Lemma find_child_elem l c : NoDup (name <$> l) -> c ∈ l -> find_child (name c) l = Some c.
Proof.
  induction l as [|d l IH]; simpl; intros Hn Hc; [by apply elem_of_nil in Hc|].
  apply NoDup_cons in Hn as [Hd Hn]. apply elem_of_cons in Hc as [->|Hc].
  - by rewrite beq_refl.
  - destruct (beq (name d) (name c)) eqn:E; [|auto]. apply beq_true in E. destruct Hd.
    rewrite E. by apply list_elem_of_fmap_2.
Qed.

Lemma elem_flat_map {A B} (f : A -> list B) l y : y ∈ flat_map f l <-> exists x, x ∈ l /\ y ∈ f x.
Proof.
  rewrite list_elem_of_In, in_flat_map. setoid_rewrite list_elem_of_In. done.
Qed.

(** the visits of a tree are its entries, with their path *)
Lemma visits_elem flgs e silent h path k p :
  wf e -> (before flgs || after flgs) = true ->
  (k, p) ∈ visits flgs silent e h path <->
  exists j x, k = h ++ j /\ sub j e = Some x /\ emits flgs (silent && bool_decide (j = [])) x = true /\
    p = path_text flgs j e (path_in flgs silent path e).
Proof.
  intros He Hba. revert silent h path. induction e as [n f v l IH] using entry_ind.
  intros silent h path. cbn [visits children]. rewrite !elem_of_app, elem_flat_map.
  set (e := Entry n f v l) in *. set (memo := path_in _ _ _ _).
  assert (Hchild : forall c, c ∈ l -> find_child (name c) l = Some c /\ wf c /\
     forall silent h path, (k, p) ∈ visits flgs silent c h path <->
       exists j x, k = h ++ j /\ sub j c = Some x /\
         emits flgs (silent && bool_decide (j = [])) x = true /\
         p = path_text flgs j c (path_in flgs silent path c)).
  { intros c Hc. inversion_clear He as [? ? ? ? Hd _ Hw]. rewrite Forall_forall in IH, Hw. 
    split; [by apply find_child_elem|]. split; [auto|]. apply IH; auto. }
  trans ((emits flgs silent e = true /\ k = h /\ p = memo) \/
    exists c, c ∈ l /\ (k, p) ∈ visits flgs false c (h ++ [name c]) memo).
  { destruct (emits flgs silent e), (before flgs), (after flgs); simpl in *; try done;
      rewrite ?list_elem_of_singleton, ?elem_of_nil; naive_solver. }
  split.
  - intros [(Hm & -> & ->)|(c & Hc & Hv)].
    + exists [], e. rewrite app_nil_r, bool_decide_eq_true_2, andb_true_r by done. done.
    + destruct (Hchild c Hc) as (Hf & _ & Hrec). apply Hrec in Hv as (j & x & -> & Hs & Hm & ->).
      exists (name c :: j), x. rewrite bool_decide_eq_false_2, andb_false_r by done.
      simpl. rewrite Hf. split_and!; [by rewrite <-app_assoc|done..].
  - intros ([|m j] & x & -> & Hs & Hm & ->).
    + left. injection Hs as <-. rewrite app_nil_r.
      by destruct silent.
    + right. simpl in *. destruct (find_child m l) as [c|] eqn:Ef; [|done].
      pose proof (find_child_in _ _ _ Ef) as Hc. pose proof (find_child_name _ _ _ Ef) as <-.
      exists c. split; [done|]. apply Hchild; [done|]. exists j, x.
      rewrite andb_false_r in Hm. simpl.
      split_and!; [by rewrite <-app_assoc|done..].
Qed.

Lemma visits_under flgs e silent h path k p :
  (k, p) ∈ visits flgs silent e h path -> h `prefix_of` k.
Proof.
  revert silent h path. induction e as [n f v l IH] using entry_ind. intros silent h path.
  cbn [visits children]. rewrite !elem_of_app, elem_flat_map. rewrite Forall_forall in IH.
  set (memo := path_in _ _ _ _).
  intros [H|[(c & Hc & Hv)|H]]; [destruct (_ && _)| |destruct (_ && _)];
    try (apply list_elem_of_singleton in H); try (by apply elem_of_nil in H); try (by injection H as -> ->).
  apply IH in Hv; [|done]. etrans; [|done]. by apply prefix_app_r.
Qed.

(** an entry is visited once when the calls are either before or after *)
Lemma visits_NoDup flgs e silent h path :
  wf e -> (before flgs && after flgs) = false -> NoDup (visits flgs silent e h path).*1.
Proof.
  intros He Hba. revert silent h path. induction e as [n f v l IH] using entry_ind.
  intros silent h path. cbn [visits children]. set (memo := path_in _ _ _ _).
  assert (Hsub : forall k p, (k, p) ∈ flat_map (fun c => visits flgs false c (h ++ [name c]) memo) l ->
    exists c j, c ∈ l /\ k = h ++ name c :: j).
  { intros k p (c & Hc & Hv)%elem_flat_map. apply visits_under in Hv as [j ->].
    exists c, j. by rewrite <-app_assoc. }
  assert (Hflat : NoDup (flat_map (fun c => visits flgs false c (h ++ [name c]) memo) l).*1).
  { clear Hsub. inversion_clear He as [? ? ? ? Hd _ Hw]. induction l as [|c l IHl]; simpl; [constructor|].
    inversion IH as [|? ? Hc Hl]; subst. inversion Hw as [|? ? Hwc Hwl]; subst. simpl in Hd.
    apply NoDup_cons in Hd as [Hcl Hd]. rewrite fmap_app. apply NoDup_app. split_and!; auto.
    intros k ([k1 p1] & -> & Hv1)%list_elem_of_fmap ([k2 p2] & Heq & Hv2)%list_elem_of_fmap.
    simpl in Heq. subst k2. apply visits_under in Hv1 as [j1 ->].
    apply elem_flat_map in Hv2 as (d & Hdl & Hv2). apply visits_under in Hv2 as [j2 Hj].
    rewrite <-!app_assoc in Hj. apply app_inv_head in Hj. injection Hj as Hn _.
    apply Hcl. rewrite Hn. by apply list_elem_of_fmap_2. }
  set (rec := flat_map _ l) in *.
  assert (Hh : h ∉ rec.*1).
  { intros ([k p] & -> & Hv)%list_elem_of_fmap. apply Hsub in Hv as (c & j & _ & Hk). simpl in Hk.
    apply (f_equal length) in Hk. rewrite length_app in Hk. simpl in Hk. lia. }
  rewrite !fmap_app.
  destruct (emits _ _ _), (before flgs), (after flgs); simpl; try done;
    rewrite ?app_nil_r; try done; [by constructor|].
  apply NoDup_app. split_and!; [done| |apply NoDup_singleton].
  intros k Hk Hk'%list_elem_of_singleton. by subst.
Qed.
####################
Emit the full listing verbatim.

Lemma find_child_elem l c : NoDup (name <$> l) -> c ∈ l -> find_child (name c) l = Some c.
Proof.
  induction l as [|d l IH]; simpl; intros Hn Hc; [by apply elem_of_nil in Hc|].
  apply NoDup_cons in Hn as [Hd Hn]. apply elem_of_cons in Hc as [->|Hc].
  - by rewrite beq_refl.
  - destruct (beq (name d) (name c)) eqn:E; [|auto]. apply beq_true in E. destruct Hd.
    rewrite E. by apply list_elem_of_fmap_2.
Qed.

Lemma elem_flat_map {A B} (f : A -> list B) l y : y ∈ flat_map f l <-> exists x, x ∈ l /\ y ∈ f x.
Proof.
  rewrite list_elem_of_In, in_flat_map. setoid_rewrite list_elem_of_In. done.
Qed.

(** the visits of a tree are its entries, with their path *)
Lemma visits_elem flgs e silent h path k p :
  wf e -> (before flgs || after flgs) = true ->
  (k, p) ∈ visits flgs silent e h path <->
  exists j x, k = h ++ j /\ sub j e = Some x /\ emits flgs (silent && bool_decide (j = [])) x = true /\
    p = path_text flgs j e (path_in flgs silent path e).
Proof.
  intros He Hba. revert silent h path. induction e as [n f v l IH] using entry_ind.
  intros silent h path. cbn [visits children]. rewrite !elem_of_app, elem_flat_map.
  set (e := Entry n f v l) in *. set (memo := path_in _ _ _ _).
  assert (Hchild : forall c, c ∈ l -> find_child (name c) l = Some c /\ wf c /\
     forall silent h path, (k, p) ∈ visits flgs silent c h path <->
       exists j x, k = h ++ j /\ sub j c = Some x /\
         emits flgs (silent && bool_decide (j = [])) x = true /\
         p = path_text flgs j c (path_in flgs silent path c)).
  { intros c Hc. inversion_clear He as [? ? ? ? Hd _ Hw]. rewrite Forall_forall in IH, Hw. 
    split; [by apply find_child_elem|]. split; [auto|]. apply IH; auto. }
  trans ((emits flgs silent e = true /\ k = h /\ p = memo) \/
    exists c, c ∈ l /\ (k, p) ∈ visits flgs false c (h ++ [name c]) memo).
  { destruct (emits flgs silent e), (before flgs), (after flgs); simpl in *; try done;
      rewrite ?list_elem_of_singleton, ?elem_of_nil; naive_solver. }
  split.
  - intros [(Hm & -> & ->)|(c & Hc & Hv)].
    + exists [], e. rewrite app_nil_r, bool_decide_eq_true_2, andb_true_r by done. done.
    + destruct (Hchild c Hc) as (Hf & _ & Hrec). apply Hrec in Hv as (j & x & -> & Hs & Hm & ->).
      exists (name c :: j), x. rewrite bool_decide_eq_false_2, andb_false_r by done.
      simpl. rewrite Hf. split_and!; [by rewrite <-app_assoc|done..].
  - intros ([|m j] & x & -> & Hs & Hm & ->).
    + left. injection Hs as <-. rewrite app_nil_r.
      by destruct silent.
    + right. simpl in *. destruct (find_child m l) as [c|] eqn:Ef; [|done].
      pose proof (find_child_in _ _ _ Ef) as Hc. pose proof (find_child_name _ _ _ Ef) as <-.
      exists c. split; [done|]. apply Hchild; [done|]. exists j, x.
      rewrite andb_false_r in Hm. simpl.
      split_and!; [by rewrite <-app_assoc|done..].
Qed.

Lemma visits_under flgs e silent h path k p :
  (k, p) ∈ visits flgs silent e h path -> h `prefix_of` k.
Proof.
  revert silent h path. induction e as [n f v l IH] using entry_ind. intros silent h path.
  cbn [visits children]. rewrite !elem_of_app, elem_flat_map. rewrite Forall_forall in IH.
  set (memo := path_in _ _ _ _).
  intros [H|[(c & Hc & Hv)|H]]; [destruct (_ && _)| |destruct (_ && _)];
    try (apply list_elem_of_singleton in H); try (by apply elem_of_nil in H); try (by injection H as -> ->).
  apply IH in Hv; [|done]. etrans; [|done]. by apply prefix_app_r.
Qed.

(** an entry is visited once when the calls are either before or after *)
Lemma visits_NoDup flgs e silent h path :
  wf e -> (before flgs && after flgs) = false -> NoDup (visits flgs silent e h path).*1.
Proof.
  intros He Hba. revert silent h path. induction e as [n f v l IH] using entry_ind.
  intros silent h path. cbn [visits children]. set (memo := path_in _ _ _ _).
  assert (Hsub : forall k p, (k, p) ∈ flat_map (fun c => visits flgs false c (h ++ [name c]) memo) l ->
    exists c j, c ∈ l /\ k = h ++ name c :: j).
  { intros k p (c & Hc & Hv)%elem_flat_map. apply visits_under in Hv as [j ->].
    exists c, j. by rewrite <-app_assoc. }
  assert (Hflat : NoDup (flat_map (fun c => visits flgs false c (h ++ [name c]) memo) l).*1).
  { clear Hsub. inversion_clear He as [? ? ? ? Hd _ Hw]. induction l as [|c l IHl]; simpl; [constructor|].
    inversion IH as [|? ? Hc Hl]; subst. inversion Hw as [|? ? Hwc Hwl]; subst. simpl in Hd.
    apply NoDup_cons in Hd as [Hcl Hd]. rewrite fmap_app. apply NoDup_app. split_and!; auto.
    intros k ([k1 p1] & -> & Hv1)%list_elem_of_fmap ([k2 p2] & Heq & Hv2)%list_elem_of_fmap.
    simpl in Heq. subst k2. apply visits_under in Hv1 as [j1 ->].
    apply elem_flat_map in Hv2 as (d & Hdl & Hv2). apply visits_under in Hv2 as [j2 Hj].
    rewrite <-!app_assoc in Hj. apply app_inv_head in Hj. injection Hj as Hn _.
    apply Hcl. rewrite Hn. by apply list_elem_of_fmap_2. }
  set (rec := flat_map _ l) in *.
  assert (Hh : h ∉ rec.*1).
  { intros ([k p] & -> & Hv)%list_elem_of_fmap. apply Hsub in Hv as (c & j & _ & Hk). simpl in Hk.
    apply (f_equal length) in Hk. rewrite length_app in Hk. simpl in Hk. lia. }
  rewrite !fmap_app.
  destruct (emits _ _ _), (before flgs), (after flgs); simpl; try done;
    rewrite ?app_nil_r; try done; [by constructor|].
  apply NoDup_app. split_and!; [done| |apply NoDup_singleton].
  intros k Hk Hk'%list_elem_of_singleton. by subst.
Qed.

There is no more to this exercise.